> [Aim of the task] This task calls for every entry below to be repeated exactly.

- - -

(* ===== verification/CompilerProps.v ===== *)
(** CompilerProps: what the stages of a compilation give each other. A parsed program that
    the type system accepts is lowered and optimized, and only the control-flow graph or
    the definite-assignment check can refuse it afterwards: the graph never for a break or
    a continue, because those of an accepted program stay in their loops. *)

From stdpp Require Import list.
From S2P Require Import Prelude Clib Ast Parser Statements StatementsProps ExpressionsProps StatementsFacts.
From S2P Require Import Ir IrTrees IrFacts IrLayout IrLower IrAccess IrProps IrScopesFacts IrResolve.
From S2P Require Import IrOptimize IrPasses IrPassesFacts IrRewrite IrOptimizeProps Cfg CfgTraces CfgBuild CfgPrune CfgProps.
From S2P Require Import Dataflow DataflowEffects DataflowProps Runtime HirSemantics HirFolding HirKnown HirPropagate HirOptimize HirProps.
From S2P Require Import TypeNames TypeCheck TypeSystem TypeCheckFacts TypeResolve TypeCheckProps Compiler.

(** * The tree that is lowered *)

(** What the checker writes does not matter for lowering. *)
Lemma edges_unmarked n : edges (unmarked n) = map (fun e => (e.1, unmarked e.2)) (edges n).
Proof.
  destruct n; cbn; rewrite ?map_app, ?map_map; try done. by destruct expression.
Qed.

Lemma counts_unmarked n : counts_ok (unmarked n) = counts_ok n.
Proof. by destruct n. Qed.

Lemma lowerable_unmarked n : lowerable (unmarked n) <-> lowerable n.
Proof.
  induction n as [n IH] using ast_edges_ind. split; intros H; inversion H as [? Hc He]; subst; constructor.
  - by rewrite counts_unmarked in Hc.
  - rewrite edges_unmarked, Forall_map in He. rewrite Forall_forall in *. intros e Hin. by apply IH, He.
  - by rewrite counts_unmarked.
  - rewrite edges_unmarked, Forall_map. rewrite Forall_forall in *. intros e Hin. by apply IH, He.
Qed.

Lemma alike_lowerable n' n : alike n' n -> lowerable n -> lowerable n'.
Proof. unfold alike. intros E H. apply lowerable_unmarked. rewrite E. by apply lowerable_unmarked. Qed.

(** The statements of a program keep their opcodes when variables are renamed. *)
Lemma renamed_children rn a : map (fun h => l_opcode (hir_label h)) (hir_children (renamed_tree rn a)) =
  map (fun e => lowered_opcode e.2) (edges a).
Proof.
  unfold renamed_tree. pose proof (apply_all_links rn (lowered a)) as Hl.
  pose proof (represents_stored _ _ (layout_represents (hir_of a) 0)) as Hst. fold (lowered a) in Hst.
  pose proof (erase_tree_at (hir_of a) 0) as He. set (t := tree_at 0 (hir_of a)) in *. clearbody t.
  destruct t as [i l ts]. cbn [erase retree hir_children] in *. rewrite map_map.
  inversion Hst as [? n ? _ _ Hts]; subst. rewrite hir_of_edges in He. apply (f_equal hir_children) in He. cbn [hir_children] in He.
  assert (map (fun t => l_opcode (label t)) ts = map (fun e => lowered_opcode e.2) (edges a)) as <-.
  { apply (f_equal (map (fun h => l_opcode (hir_label h)))) in He. rewrite !map_map in He.
    rewrite (map_ext (fun t => l_opcode (label t)) (fun t => l_opcode (hir_label (erase t)))) by (intros t; by rewrite erase_label).
    rewrite He. apply map_ext. intros e.
    unfold edge_hir. cbn. by destruct e.2. }
  rewrite map_map. apply map_ext_in. intros t Ht%list_elem_of_In. rewrite Forall_forall in Hts.
  destruct (retree_root _ _ Hl t (Hts t Ht)) as [_ E]. rewrite <- E. by rewrite erase_label.
Qed.
(* ===== verification/ModulesProps.v ===== *)
(** ModulesProps: which projects are loaded, what their text is, and in which order their
    files come. *)

From stdpp Require Import list relations.
From S2P Require Import Prelude Clib Modules ModulesFacts.

Section host.
Context (host : Host).
Implicit Types (D : list bytes) (p q : bytes).

(** * Projects as graphs *)

(** A line of [p] imports [q]. *)
Definition imports p q : Prop :=
  exists directory lines line module alias,
    file_parts host p = Some (directory, lines) /\ line ∈ lines /\
    is_import_line path_size alias_size line = Some (module, alias) /\
    q = resolve_module_path host directory module.

(** What is left of a file without its imports. *)
Definition own_line p directory ns line : option bytes :=
  match classify host p directory ns line with TextLine text => Some text | _ => None end.

Definition own_lines (file : bytes * option bytes) : list bytes :=
  match file_parts host file.1 with
  | Some (directory, lines) => omap (own_line file.1 directory file.2) lines
  | None => []
  end.

(** The imports of a file come before it. *)
Definition ordered D : Prop :=
  forall i p q, D !! i = Some p -> imports p q -> exists j, j < i /\ D !! j = Some q.

Lemma classify_import p directory ns line q ns' : classify host p directory ns line = ImportLine q ns' ->
  exists module alias, is_import_line path_size alias_size line = Some (module, alias) /\
    q = resolve_module_path host directory module.
Proof.
  unfold classify. destruct (is_import_line _ _ line) as [[module alias]|].
  - intros [= <- _]. by eexists _, _.
  - destruct (begins_import_directive line); [done|]. by destruct (emitted_line p ns line).
Qed.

- - -

> [Solution to this problem]
(* ===== verification/CompilerProps.v ===== *)
(** CompilerProps: what the stages of a compilation give each other. A parsed program that
    the type system accepts is lowered and optimized, and only the control-flow graph or
    the definite-assignment check can refuse it afterwards: the graph never for a break or
    a continue, because those of an accepted program stay in their loops. *)

From stdpp Require Import list.
From S2P Require Import Prelude Clib Ast Parser Statements StatementsProps ExpressionsProps StatementsFacts.
From S2P Require Import Ir IrTrees IrFacts IrLayout IrLower IrAccess IrProps IrScopesFacts IrResolve.
From S2P Require Import IrOptimize IrPasses IrPassesFacts IrRewrite IrOptimizeProps Cfg CfgTraces CfgBuild CfgPrune CfgProps.
From S2P Require Import Dataflow DataflowEffects DataflowProps Runtime HirSemantics HirFolding HirKnown HirPropagate HirOptimize HirProps.
From S2P Require Import TypeNames TypeCheck TypeSystem TypeCheckFacts TypeResolve TypeCheckProps Compiler.

(** * The tree that is lowered *)

(** What the checker writes does not matter for lowering. *)
Lemma edges_unmarked n : edges (unmarked n) = map (fun e => (e.1, unmarked e.2)) (edges n).
Proof.
  destruct n; cbn; rewrite ?map_app, ?map_map; try done. by destruct expression.
Qed.

Lemma counts_unmarked n : counts_ok (unmarked n) = counts_ok n.
Proof. by destruct n. Qed.

Lemma lowerable_unmarked n : lowerable (unmarked n) <-> lowerable n.
Proof.
  induction n as [n IH] using ast_edges_ind. split; intros H; inversion H as [? Hc He]; subst; constructor.
  - by rewrite counts_unmarked in Hc.
  - rewrite edges_unmarked, Forall_map in He. rewrite Forall_forall in *. intros e Hin. by apply IH, He.
  - by rewrite counts_unmarked.
  - rewrite edges_unmarked, Forall_map. rewrite Forall_forall in *. intros e Hin. by apply IH, He.
Qed.

Lemma alike_lowerable n' n : alike n' n -> lowerable n -> lowerable n'.
Proof. unfold alike. intros E H. apply lowerable_unmarked. rewrite E. by apply lowerable_unmarked. Qed.

(** The statements of a program keep their opcodes when variables are renamed. *)
Lemma renamed_children rn a : map (fun h => l_opcode (hir_label h)) (hir_children (renamed_tree rn a)) =
  map (fun e => lowered_opcode e.2) (edges a).
Proof.
  unfold renamed_tree. pose proof (apply_all_links rn (lowered a)) as Hl.
  pose proof (represents_stored _ _ (layout_represents (hir_of a) 0)) as Hst. fold (lowered a) in Hst.
  pose proof (erase_tree_at (hir_of a) 0) as He. set (t := tree_at 0 (hir_of a)) in *. clearbody t.
  destruct t as [i l ts]. cbn [erase retree hir_children] in *. rewrite map_map.
  inversion Hst as [? n ? _ _ Hts]; subst. rewrite hir_of_edges in He. apply (f_equal hir_children) in He. cbn [hir_children] in He.
  assert (map (fun t => l_opcode (label t)) ts = map (fun e => lowered_opcode e.2) (edges a)) as <-.
  { apply (f_equal (map (fun h => l_opcode (hir_label h)))) in He. rewrite !map_map in He.
    rewrite (map_ext (fun t => l_opcode (label t)) (fun t => l_opcode (hir_label (erase t)))) by (intros t; by rewrite erase_label).
    rewrite He. apply map_ext. intros e.
    unfold edge_hir. cbn. by destruct e.2. }
  rewrite map_map. apply map_ext_in. intros t Ht%list_elem_of_In. rewrite Forall_forall in Hts.
  destruct (retree_root _ _ Hl t (Hts t Ht)) as [_ E]. rewrite <- E. by rewrite erase_label.
Qed.
(* ===== verification/ModulesProps.v ===== *)
(** ModulesProps: which projects are loaded, what their text is, and in which order their
    files come. *)

From stdpp Require Import list relations.
From S2P Require Import Prelude Clib Modules ModulesFacts.

Section host.
Context (host : Host).
Implicit Types (D : list bytes) (p q : bytes).

(** * Projects as graphs *)

(** A line of [p] imports [q]. *)
Definition imports p q : Prop :=
  exists directory lines line module alias,
    file_parts host p = Some (directory, lines) /\ line ∈ lines /\
    is_import_line path_size alias_size line = Some (module, alias) /\
    q = resolve_module_path host directory module.

(** What is left of a file without its imports. *)
Definition own_line p directory ns line : option bytes :=
  match classify host p directory ns line with TextLine text => Some text | _ => None end.

Definition own_lines (file : bytes * option bytes) : list bytes :=
  match file_parts host file.1 with
  | Some (directory, lines) => omap (own_line file.1 directory file.2) lines
  | None => []
  end.

(** The imports of a file come before it. *)
Definition ordered D : Prop :=
  forall i p q, D !! i = Some p -> imports p q -> exists j, j < i /\ D !! j = Some q.

Lemma classify_import p directory ns line q ns' : classify host p directory ns line = ImportLine q ns' ->
  exists module alias, is_import_line path_size alias_size line = Some (module, alias) /\
    q = resolve_module_path host directory module.
Proof.
  unfold classify. destruct (is_import_line _ _ line) as [[module alias]|].
  - intros [= <- _]. by eexists _, _.
  - destruct (begins_import_directive line); [done|]. by destruct (emitted_line p ns line).
Qed.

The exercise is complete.